Many businesses have been forced to halt activity, and hundreds of thousands of Israeli reservists are now on active duty, while many are in shelters. If the war on Israel’s southern front continues, economic growth will slow to an annual rate of 2.3 percent this year and 2.8 percent in 2024, compared to a projected 3 percent growth rate for both years. augustBank A report said Following its first monetary meeting since the conflict began.
“We knew how to overcome difficult times in the past and I have no doubt that it will be the same this time,” Bank of Israel Governor Amir Yaron told a news conference in Jerusalem. Nevertheless, he said, “It is clear that any development of war in the short or long term, as well as in additional areas,” will add uncertainty to the economic outlook.
The conflict has dealt a fresh blow to a resilient economy that until recently was hailed as an entrepreneurial powerhouse. Israel had low debt, current account surplus and high foreign exchange reserves, although growth had begun to slow amid expectations of high interest rates, rising inflation and a recession in the global economy.
In its report, the bank said Israel’s financial markets were functioning, and most of the country’s economic activities were continuing “as usual”.
But the shekel, Israel’s currency, which had been trending downward since the beginning of the year, has fallen even further since the war began, hitting an eight-year low, prompting the central bank to freeze $30 billion in foreign currency. Have been inspired to do. support it. The shekel fell an additional 0.1 percent against the US dollar on Monday.

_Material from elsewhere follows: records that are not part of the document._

(* ===== verification/ChannelLmProcess.v ===== *)
(** * The link manager: processing

    [process] as a function on each slot, its block and its save flag, then
    the pending link or the pending deletion. *)

From S2P Require Import Prelude Crc Check NvBlock Product Nv DesktopProduct Channel ChannelLm ChannelLmSpec.
Local Open Scope Z_scope.

(** ** One slot *)

Definition aged (dt : Z) (l : nexus_channel_link_t) : nexus_channel_link_t :=
  with_seconds_since_active (u32 (seconds_since_active l + dt))
    (with_seconds_since_init (u32 (seconds_since_init l + dt)) l).

Definition timed_out (dt : Z) (l : nexus_channel_link_t) : bool :=
  NEXUS_CHANNEL_LINK_TIMEOUT_SECONDS <? u32 (seconds_since_active l + dt).

(** What block [i] is left with when link [l] is written to it. *)
Definition kept (l : nexus_channel_link_t) : option nexus_channel_link_t :=
  if device_id (linked_device_id l) =? 0 then None else Some l.

Definition process_slot (dt : Z) (s : option nexus_channel_link_t) : option nexus_channel_link_t :=
  match s with
  | Some l => if timed_out dt l then None else Some (aged dt l)
  | None => None
  end.

Definition process_saved (dt : Z) (s : option nexus_channel_link_t) (persist : bool) (sv : option nexus_channel_link_t)
    : option nexus_channel_link_t :=
  match s with
  | Some l =>
    if timed_out dt l then None
    else if (security_mode l =? 0) && persist then kept (aged dt l) else sv
  | None => sv
  end.

Definition process_persist (dt : Z) (s : option nexus_channel_link_t) (persist : bool) : bool :=
  match s with
  | Some l => if timed_out dt l then persist else if security_mode l =? 0 then false else persist
  | None => persist
  end.

Lemma aged_ok dt l : link_ok l → link_ok (aged dt l).
Proof. intros []. split; cbn; try done; apply u32_range. Qed.

Lemma aged_same dt l : same_link (aged dt l) l.
Proof. by split. Qed.

Section LmProcess.
Context {P : Type} `{HP : ProductLaws P} `{!ReliableNv P} `{!ChannelProduct P} `{!ChannelProductLaws P}
  `{HC : ChannelConfigOk}.

Lemma persist_at m i : lm_shape m → (i < max_links)%nat → link_idx_should_persist_nonce m !! i = Some (persist_flag m i).
Proof.
  intros [_ _ Hp _ _ _] Hi. unfold persist_flag.
  by destruct (lookup_lt_is_Some_2 (link_idx_should_persist_nonce m) i) as [b ->]; [lia|].
Qed.

Lemma process_link_spec dt (w : lm_world P) i :
  lm_shape (lm_this w) → (i < max_links)%nat →
  ∃ w', lm_process_link dt (Z.of_nat i) w = Some (tt, w') ∧
    lm_changed w w' (upd i (process_slot dt (slot (lm_this w) i)) (slot (lm_this w)))
      (upd i (process_saved dt (slot (lm_this w) i) (persist_flag (lm_this w) i) (saved (lm_prod w) i)) (saved (lm_prod w)))
      (upd i (process_persist dt (slot (lm_this w) i) (persist_flag (lm_this w) i)) (persist_flag (lm_this w))).
Proof.
  intros Hs Hi. pose proof Hs as [Hl Hu _ _ _ _]. unfold lm_process_link.
  destruct (slot_free_or_link _ i Hs Hi) as [[Hb Hsl]|(l & Hb & Hli & Hsl & Hlok)]; rewrite Hsl;
    rewrite (bind_Some _ _ _ _ _ (get_in_use_at w i _ Hb)); cbn [negb].
  { exists w. split; [done|]. eapply changed_eq; [by apply changed_refl|..]; intros j _; unfold upd; by case_decide; subst. }
  rewrite (bind_Some _ _ _ _ _ (get_link_at w i _ Hli)).
  rewrite (bind_Some _ _ _ _ _ (put_link_at w i _ ltac:(lia))).
  set (l1 := with_seconds_since_init (u32 (seconds_since_init l + dt)) l). set (w1 := on_this (write_link i l1) w).
  assert (Hl1 : links (lm_this w1) !! i = Some l1) by (cbn; apply list_lookup_insert_eq; lia).
  rewrite (bind_Some _ _ _ _ _ (get_link_at w1 i _ Hl1)).
  rewrite (bind_Some _ _ _ _ _ (put_link_at w1 i _ ltac:(cbn; rewrite length_insert; lia))).
  change (with_seconds_since_active (u32 (seconds_since_active l1 + dt)) l1) with (aged dt l).
  set (w2 := on_this (write_link i (aged dt l)) w1).
  assert (Hl2 : links (lm_this w2) !! i = Some (aged dt l)) by (cbn; apply list_lookup_insert_eq; rewrite length_insert; lia).
  rewrite (bind_Some _ _ _ _ _ (get_link_at w2 i _ Hl2)).
  assert (Hc2 : lm_changed w w2 (upd i (Some (aged dt l)) (slot (lm_this w))) (saved (lm_prod w)) (persist_flag (lm_this w))).
  { assert (Hw2 : w2 = on_this (write_link i (aged dt l)) w).
    { unfold w2, w1, on_this, write_link. cbn. by rewrite list_insert_insert_eq. }
    rewrite Hw2. apply changed_write_link; [done|done|by rewrite Hsl|by apply aged_ok]. }
  clearbody w2. change (seconds_since_active (aged dt l)) with (u32 (seconds_since_active l + dt)).
  fold (timed_out dt l). change (security_mode (aged dt l)) with (security_mode l).
  unfold process_slot, process_saved, process_persist.
  pose proof Hc2 as [Hs2 _ Hsl2 Hsv2 Hpf2 _].
  destruct (timed_out dt l).
  - destruct (clear_link_spec w2 i Hs2 Hi) as (w3 & Hrun & Hc3). exists w3. split; [done|].
    eapply changed_eq; [eapply changed_trans; [exact Hc2|exact Hc3]|..].
    + intros j Hj. unfold upd. case_decide as Hd; [done|]. rewrite Hsl2 by done. unfold upd. by rewrite decide_False.
    + intros j Hj. rewrite Hsl2 by done. unfold upd at 1. rewrite decide_True by done.
      unfold upd. case_decide; [done|]. by apply Hsv2.
    + intros j Hj. rewrite Hpf2 by done. unfold upd. by case_decide; subst.
  - change NEXUS_CHANNEL_LINK_SECURITY_MODE_KEY128SYM_COSE_MAC0_AUTH_SIPHASH24 with 0.
    destruct (security_mode l =? 0); cbn [andb].
    2: { exists w2. split; [done|]. eapply changed_eq; [exact Hc2|done|..]; intros j _; unfold upd; by case_decide; subst. }
    rewrite (bind_Some _ _ _ _ _ (get_should_persist_at w2 i _ (persist_at _ i Hs2 Hi))). rewrite Hpf2 by done.
    destruct (persist_flag (lm_this w) i) eqn:Hpers; cbn [when].
    2: { exists w2. split; [done|]. eapply changed_eq; [exact Hc2|done|..]; intros j _; unfold upd; by case_decide; subst. }
    rewrite index_to_nv_block_at by done. erewrite bind_lift by reflexivity.
    destruct (changed_save w2 i (aged dt l) Hs2 Hi (aged_ok dt l Hlok)) as (w3 & Hrun & Hthis & Hc3).
    rewrite (bind_Some _ _ _ _ _ Hrun).
    assert (Hs3 : lm_shape (lm_this w3)) by (by rewrite Hthis).
    rewrite put_should_persist_at by (rewrite (shape_persist _ Hs3); done).
    eexists. split; [reflexivity|]. eapply changed_eq;
      [eapply changed_trans; [exact Hc2|eapply changed_trans; [exact Hc3|by apply changed_write_persist]]|..].
    + intros j Hj. by rewrite Hthis, Hsl2.
    + intros j Hj. destruct Hc3 as [_ _ _ Hsv3 _ _]. rewrite Hsv3 by done. unfold upd. case_decide; [done|by apply Hsv2].
    + intros j Hj. unfold upd. case_decide; [done|]. rewrite Hthis. by apply Hpf2.
Qed.

(** The loop over the slots. *)
Lemma process_links_spec dt (w : lm_world P) :
  lm_shape (lm_this w) →
  ∃ w', for_m max_links 0 (lm_process_link dt) w = Some (tt, w') ∧
    lm_changed w w' (λ j, process_slot dt (slot (lm_this w) j))
      (λ j, process_saved dt (slot (lm_this w) j) (persist_flag (lm_this w) j) (saved (lm_prod w) j))
      (λ j, process_persist dt (slot (lm_this w) j) (persist_flag (lm_this w) j)).
Proof.
  intros Hs.
  set (I := λ (k : Z) (w' : lm_world P), lm_changed w w'
    (λ j, if decide (Z.of_nat j < k) then process_slot dt (slot (lm_this w) j) else slot (lm_this w) j)
    (λ j, if decide (Z.of_nat j < k) then process_saved dt (slot (lm_this w) j) (persist_flag (lm_this w) j) (saved (lm_prod w) j)
          else saved (lm_prod w) j)
    (λ j, if decide (Z.of_nat j < k) then process_persist dt (slot (lm_this w) j) (persist_flag (lm_this w) j)
          else persist_flag (lm_this w) j)).
  destruct (for_m_invariant I max_links 0 (lm_process_link dt) w) as (w' & Hrun & Hc).
  - unfold I. eapply changed_eq; [by apply changed_refl|..]; intros j _; by rewrite decide_False by lia.
  - intros k x Hk Hx. unfold I in Hx. pose proof Hx as [Hsx _ Hslx Hsvx Hpfx _].
    replace k with (Z.of_nat (Z.to_nat k)) by lia. set (i := Z.to_nat k). assert (Hi : (i < max_links)%nat) by lia.
    destruct (process_link_spec dt x i Hsx Hi) as (x' & Hrun & Hc). exists x'. split; [done|].
    unfold I. eapply changed_eq; [eapply changed_trans; [exact Hx|exact Hc]|..]; intros j Hj; unfold upd;
      rewrite ?Hslx, ?Hsvx, ?Hpfx by done; destruct (decide (j = i)) as [->|Hne].
    all: repeat case_decide; (done || (exfalso; lia)).
  - exists w'. split; [done|]. eapply changed_eq; [exact Hc|..]; intros j Hj; cbv beta; by rewrite decide_True by lia.
Qed.

(** ** The pending link *)

Definition filled (i : nat) (l : nexus_channel_link_t) (m : link_manager) : link_manager :=
  write_link i l (write_in_use i true (write_count (λ c, c + 1) m)).

Lemma filled_shape i l m : lm_shape m → link_idx_in_use m !! i = Some false → link_ok l → lm_shape (filled i l m).
Proof.
  intros [Hl Hu Hp Hok Hpd Hc] Hi Hlok. split; cbn; try done; try by rewrite length_insert.
  - by apply Forall_insert.
  - pose proof (count_true_insert _ _ _ Hi) as Hci. cbn [negb] in Hci. pose proof max_links_range.
    pose proof (count_true_range (<[i := true]> (link_idx_in_use m))) as Hr. rewrite length_insert, Hu in Hr.
    pose proof (count_true_range (link_idx_in_use m)) as Hr2.
    rewrite Hc, u8_small by wrap. lia.
Qed.

(** The link goes to the first free slot and to its block. *)
Lemma add_pending_loop n i (w : lm_world P) :
  lm_shape (lm_this w) → (i + n = max_links)%nat →
  (∃ k, (i ≤ k < max_links)%nat ∧ slot (lm_this w) k = None) →
  let l := pending_link_to_create (lm_this w) in
  ∃ k w', (i ≤ k < max_links)%nat ∧ slot (lm_this w) k = None ∧
    (∀ j, (i ≤ j < k)%nat → is_Some (slot (lm_this w) j)) ∧
    lm_add_pending n (Z.of_nat i) w = Some (tt, w') ∧
    lm_changed w w' (upd k (Some l) (slot (lm_this w))) (upd k (kept l) (saved (lm_prod w))) (persist_flag (lm_this w)).
Proof.
  intros Hs. revert i. induction n as [|n IH]; intros i Hn (k & Hk & Hfree) l; [lia|].
  assert (Hi : (i < max_links)%nat) by lia. pose proof Hs as [Hl Hu _ _ Hpd _]. cbn [lm_add_pending].
  destruct (slot_free_or_link _ i Hs Hi) as [[Hb Hsl]|(l' & Hb & _ & Hsl & _)];
    rewrite (bind_Some _ _ _ _ _ (get_in_use_at w i _ Hb)).
  - set (w1 := on_this (write_count (λ c, c + 1)) w).
    assert (Hcount : set_link_count (λ c, c + 1) w = Some (tt, w1)) by done.
    rewrite (bind_Some _ _ _ _ _ Hcount).
    rewrite (bind_Some _ _ _ _ _ (put_in_use_at w1 i true ltac:(cbn; lia))).
    erewrite bind_Some by reflexivity.
    change (pending_link_to_create (lm_this (on_this (write_in_use i true) w1))) with l.
    rewrite (bind_Some _ _ _ _ _ (put_link_at (on_this (write_in_use i true) w1) i l ltac:(cbn; lia))).
    rewrite index_to_nv_block_at by done. erewrite bind_lift by reflexivity.
    set (w2 := on_this (write_link i l) (on_this (write_in_use i true) w1)).
    destruct (save_link_spec w2 i l Hi Hpd) as (p' & Hrun & Hf & Hsv). rewrite (bind_Some _ _ _ _ _ Hrun).
    unfold lm_on_prod, channel_notify_event. mstep.
    set (e := if operating_mode l =? _ then _ else _).
    destruct (notify_frame_lm e p') as [Hf' Hsv'].
    exists i. eexists. split; [lia|]. split; [done|]. split; [lia|]. split; [reflexivity|].
    split; cbn [lm_this lm_prod on_that on_this].
    + change (lm_shape (filled i l (lm_this w))). by apply filled_shape.
    + by etransitivity.
    + intros j Hj. change (slot (filled i l (lm_this w)) j = upd i (Some l) (slot (lm_this w)) j).
      unfold filled. rewrite slot_write_link, !slot_write_in_use by (cbn; lia). unfold upd.
      destruct (decide (j = i)) as [->|Hne]; [|done]. rewrite decide_True by done.
      by destruct (lookup_lt_is_Some_2 (links (write_count (λ c, c + 1) (lm_this w))) i) as [? ->]; [cbn; lia|].
    + intros j Hj. rewrite Hsv', Hsv by done. done.
    + done.
    + done.
  - destruct (IH (S i) ltac:(lia)) as (k' & w' & Hk' & Hfree' & Hused & Hrun & Hc).
    { exists k. split; [|done]. assert (k ≠ i) by (intros ->; congruence). lia. }
    exists k', w'. split; [lia|]. split; [done|]. split.
    + intros j Hj. destruct (decide (j = i)) as [->|]; [by rewrite Hsl|]. apply Hused. lia.
    + split; [|done]. by replace (Z.of_nat i + 1) with (Z.of_nat (S i)) by lia.
Qed.

(** Deleting all links. *)
Lemma clear_links_spec (w : lm_world P) :
  lm_shape (lm_this w) → (∀ j, (j < max_links)%nat → slot (lm_this w) j = None → saved (lm_prod w) j = None) →
  ∃ w', _nexus_channel_link_manager_clear_links_internal w = Some (tt, w') ∧
    lm_changed w w' (λ _, None) (λ _, None) (persist_flag (lm_this w)).
Proof.
  intros Hs Hmir.
  set (I := λ (k : Z) (w' : lm_world P), lm_changed w w'
    (λ j, if decide (Z.of_nat j < k) then None else slot (lm_this w) j)
    (λ j, if decide (Z.of_nat j < k) then None else saved (lm_prod w) j) (persist_flag (lm_this w))).
  destruct (for_m_invariant I max_links 0 _nexus_channel_link_manager_clear_link_internal w) as (w' & Hrun & Hc).
  - unfold I. eapply changed_eq; [by apply changed_refl|..]; intros j _; by rewrite ?decide_False by lia.
  - intros k x Hk Hx. unfold I in Hx. pose proof Hx as [Hsx _ Hslx Hsvx Hpfx _].
    replace k with (Z.of_nat (Z.to_nat k)) by lia. set (i := Z.to_nat k). assert (Hi : (i < max_links)%nat) by lia.
    destruct (clear_link_spec x i Hsx Hi) as (x' & Hrun & Hc). exists x'. split; [done|].
    unfold I. eapply changed_eq; [eapply changed_trans; [exact Hx|exact Hc]|..]; intros j Hj.
    + unfold upd. rewrite Hslx by done. repeat case_decide; (done || (exfalso; lia)).
    + rewrite Hslx by done. rewrite decide_False by lia. destruct (slot (lm_this w) i) eqn:Hsl.
      * unfold upd. rewrite Hsvx by done. repeat case_decide; (done || (exfalso; lia)).
      * rewrite Hsvx by done. destruct (decide (j = i)) as [->|]; [rewrite Hmir by done; by repeat case_decide|].
        repeat case_decide; (done || (exfalso; lia)).
    + by rewrite Hpfx.
  - exists w'. split; [exact Hrun|]. eapply changed_eq; [exact Hc|..]; intros j Hj; cbv beta; rewrite ?decide_True by lia; done.
Qed.
End LmProcess.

two credit rating agencies caution Last week it was said that Israel may be in debt downgrade, depending on the severity and length of the conflict. But the central bank said Monday that Israel’s banking system “remains stable and strong.”
The central bank faced a dilemma: lower interest rates to help shore up the wartime economy, or keep them high to support the shekel. On Monday, the bank chose the latter option: It left interest rates unchanged, and said its policy was focused on “stabilizing markets and reducing uncertainty.”
Israel’s debt as a percentage of the economy is expected to grow rapidly, reflecting increased spending on defense which the bank said will provide financial support “to conduct the war in accordance with the goals defined for it”.
The central bank said the economy was hit and people called for a fight, with tax revenues expected to decline. The bank said consumer spending was already low, as was activity in the construction, agriculture and tourism industries.
At the same time, the government has promised to spend more to support people and businesses, including housing for those evacuated from war zones. Banks and credit card companies, under government direction, are providing repayment deferrals and other financial assistance to help families and companies.
The government will also provide grants and state-backed loans to small and medium-sized businesses, and is creating a fund to help businesses cover fixed expenses, including staff salaries.
All of this was expected to help stabilize the Israeli economy, the bank said. Still, “the forecast is with particularly high uncertainty,” it added.